[Stored data entries]
(** * CallerID: a shallow embedding of the caller-ID display firmware

    The development follows [CallerID.ino]:
    - the C library's [sscanf] for the ["%d"] and ["%hd"] conversions,
    - the packet parsing routines [match], [copy], [parse_phoneline],
    - the call list in memory ([add_call], [update_duration]),
    - the archive in non-volatile memory ([eeprom_add_call]),
    - the packet part of [loop],
    - the serial-port and push-button editor [input_string].

    Integers of the program are modelled as [Z]; the 16-bit [short int]
    and the 8-bit [byte] conversions are written out ([to_short],
    [to_byte]).  Characters are [ascii], C strings and buffers are
    [list ascii], arrays are lists indexed through [arr_get]/[arr_set]. *)

From Stdlib Require Import ZArith Lia Bool Ascii String List.
From stdpp Require Import base list.
Import ListNotations.
Local Open Scope Z_scope.

(** * The program *)

(** ** Constants *)

Definition MAX_LINES : Z := 8.
Definition MAX_CALLS : Z := 200.
Definition MAX_PACKET : Z := 255.
Definition EEPROM_SIZE : Z := 4096.
Definition WIFI_NAMELENGTH : Z := 31.
Definition LINE_NAMELENGTH : Z := 15.

(** ** Machine integers *)

(** Conversion to [short int] (16 bits, two's complement). *)
Definition to_short (z : Z) : Z := (z + 32768) mod 65536 - 32768.

(** Conversion to [byte] (8 bits, unsigned). *)
Definition to_byte (z : Z) : Z := z mod 256.

(** Conversion to [size_t] (32 bits, unsigned), the type of [sizeof]. *)
Definition to_size_t (z : Z) : Z := z mod 4294967296.

(** ** Arrays indexed by a C integer *)

(** [a[i]]: [None] stands for an access outside the array, which the C
    program must never make. *)
Definition arr_get {A} (a : list A) (i : Z) : option A :=
  if Z.ltb i 0 then None else a !! Z.to_nat i.
(** * Watched-interval tracking: merge, percentage, resume and progress sync

    A shallow embedding of the interval engine documented in the project
    README ([mergeIntervals], [calculateUniqueWatchedTime],
    [calculateProgressPercentage]), of the resume-seek effect of the
    [VideoPlayer] component and of the progress operations of the
    [VideoProvider] context, with the properties they satisfy. *)

From Stdlib Require Import String Ascii ZArith QArith SpecFloat.
From Stdlib Require Import DecimalString DecimalZ DecimalPos.
From Stdlib Require Import List Lia Bool FinFun.
From Stdlib Require Import Sorting.Sorted Sorting.Permutation.
Import ListNotations.
Local Open Scope string_scope.
Local Open Scope list_scope.
Local Open Scope Z_scope.

(** ** Intervals and JS array primitives *)

(** An interval object [{start, end}]; seconds are integers. JavaScript puts
    no constraint between the two fields, so neither does the record. *)
Record Interval : Type := mkInterval { start : Z; end_ : Z }.

(** [a ~~ b] is the object [{start: a, end: b}]. *)
Notation "a ~~ b" := (mkInterval a b) (at level 45, no associativity).

(** [start <= end]: what the data model calls a well-formed interval. *)
Definition valid (iv : Interval) : Prop := start iv <= end_ iv.

(** The comparator passed to [Array.prototype.sort]: [(a, b) => a.start - b.start]. *)
Definition by_start (a b : Interval) : Z := start a - start b.

Section ArraySort.
Context {A : Type} (cmp : A -> A -> Z).

(** [Array.prototype.sort] is a stable sort: with a consistent comparator
    the outcome is the unique stable arrangement, which a right-to-left
    insertion computes. An element goes in front of the first element it
    does not compare greater than. *)
Fixpoint sort_insert (x : A) (l : list A) : list A :=
  match l with
  | [] => [x]
  | y :: t => if cmp x y <=? 0 then x :: y :: t else y :: sort_insert x t
  end.

Definition array_sort (l : list A) : list A := fold_right sort_insert [] l.
End ArraySort.

(** [lastMerged.end = e] on the object held at [result[result.length - 1]]. *)
Fixpoint set_last_end (result : list Interval) (e : Z) : list Interval :=
  match result with
  | [] => []
  | [lastMerged] => [start lastMerged ~~ e]
  | r :: rest => r :: set_last_end rest e
  end.

(** ** mergeIntervals *)

(** One iteration of the [for] loop: [current] is [sortedIntervals[i]] and
    [lastMerged] is [result[result.length - 1]]. [result] is never empty in
    the loop (it starts as [[sortedIntervals[0]]] and only grows), so the
    default of [last] is never read. *)
Definition merge_iteration (result : list Interval) (current : Interval)
  : list Interval :=
  let lastMerged := last result current in
  if start current <=? end_ lastMerged + 1
  then set_last_end result (Z.max (end_ lastMerged) (end_ current))
  else result ++ [current].

(** The README function on values: an array is the list of the
    [start]/[end] pairs of its objects. The loop writes the [end] field of
    an object that also sits in the caller's array; [mergeIntervals_store]
    below keeps the objects in a store, and the two return the same values
    ([mergeIntervals_store_values]). After the early return the sorted copy
    has at least two elements, so the empty case of the [match] is never
    taken. *)
Definition mergeIntervals (intervals : list Interval) : list Interval :=
  if (Z.of_nat (length intervals) <=? 1) then intervals
  else
    let sortedIntervals := array_sort by_start intervals in
    match sortedIntervals with
    | [] => []
    | first :: rest => fold_left merge_iteration rest [first]
    end.

(** ** mergeIntervals on the object store *)

(** The same function with what JavaScript shares made explicit: an array
    holds references, [[...intervals]] copies the references and not the
    objects, and [lastMerged.end = ...] writes to an object that the caller's
    array, and possibly several slots of it, also refer to. *)
Definition Ref : Type := nat.

Definition Store : Type := Ref -> Interval.

Definition store_set_end (h : Store) (r : Ref) (e : Z) : Store :=
  fun r' => if Nat.eqb r' r then start (h r) ~~ e else h r'.

Definition merge_iteration_store (st : list Ref * Store) (current : Ref)
  : list Ref * Store :=
  let (result, h) := st in
  let lastMerged := last result current in
  if start (h current) <=? end_ (h lastMerged) + 1
  then (result,
        store_set_end h lastMerged (Z.max (end_ (h lastMerged)) (end_ (h current))))
  else (result ++ [current], h).

Definition mergeIntervals_store (h : Store) (intervals : list Ref)
  : list Ref * Store :=
  if (Z.of_nat (length intervals) <=? 1) then (intervals, h)
  else
    let sortedIntervals :=
      array_sort (fun a b => start (h a) - start (h b)) intervals in
    match sortedIntervals with
    | [] => ([], h)
    | first :: rest => fold_left merge_iteration_store rest ([first], h)
    end.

● **PROBLEM TO SOLVE**
List each line of the records that holds the string "None".

● **RESULT OF THE TASK**
(** [a[i]]: [None] stands for an access outside the array, which the C
  if Z.ltb i 0 then None else a !! Z.to_nat i.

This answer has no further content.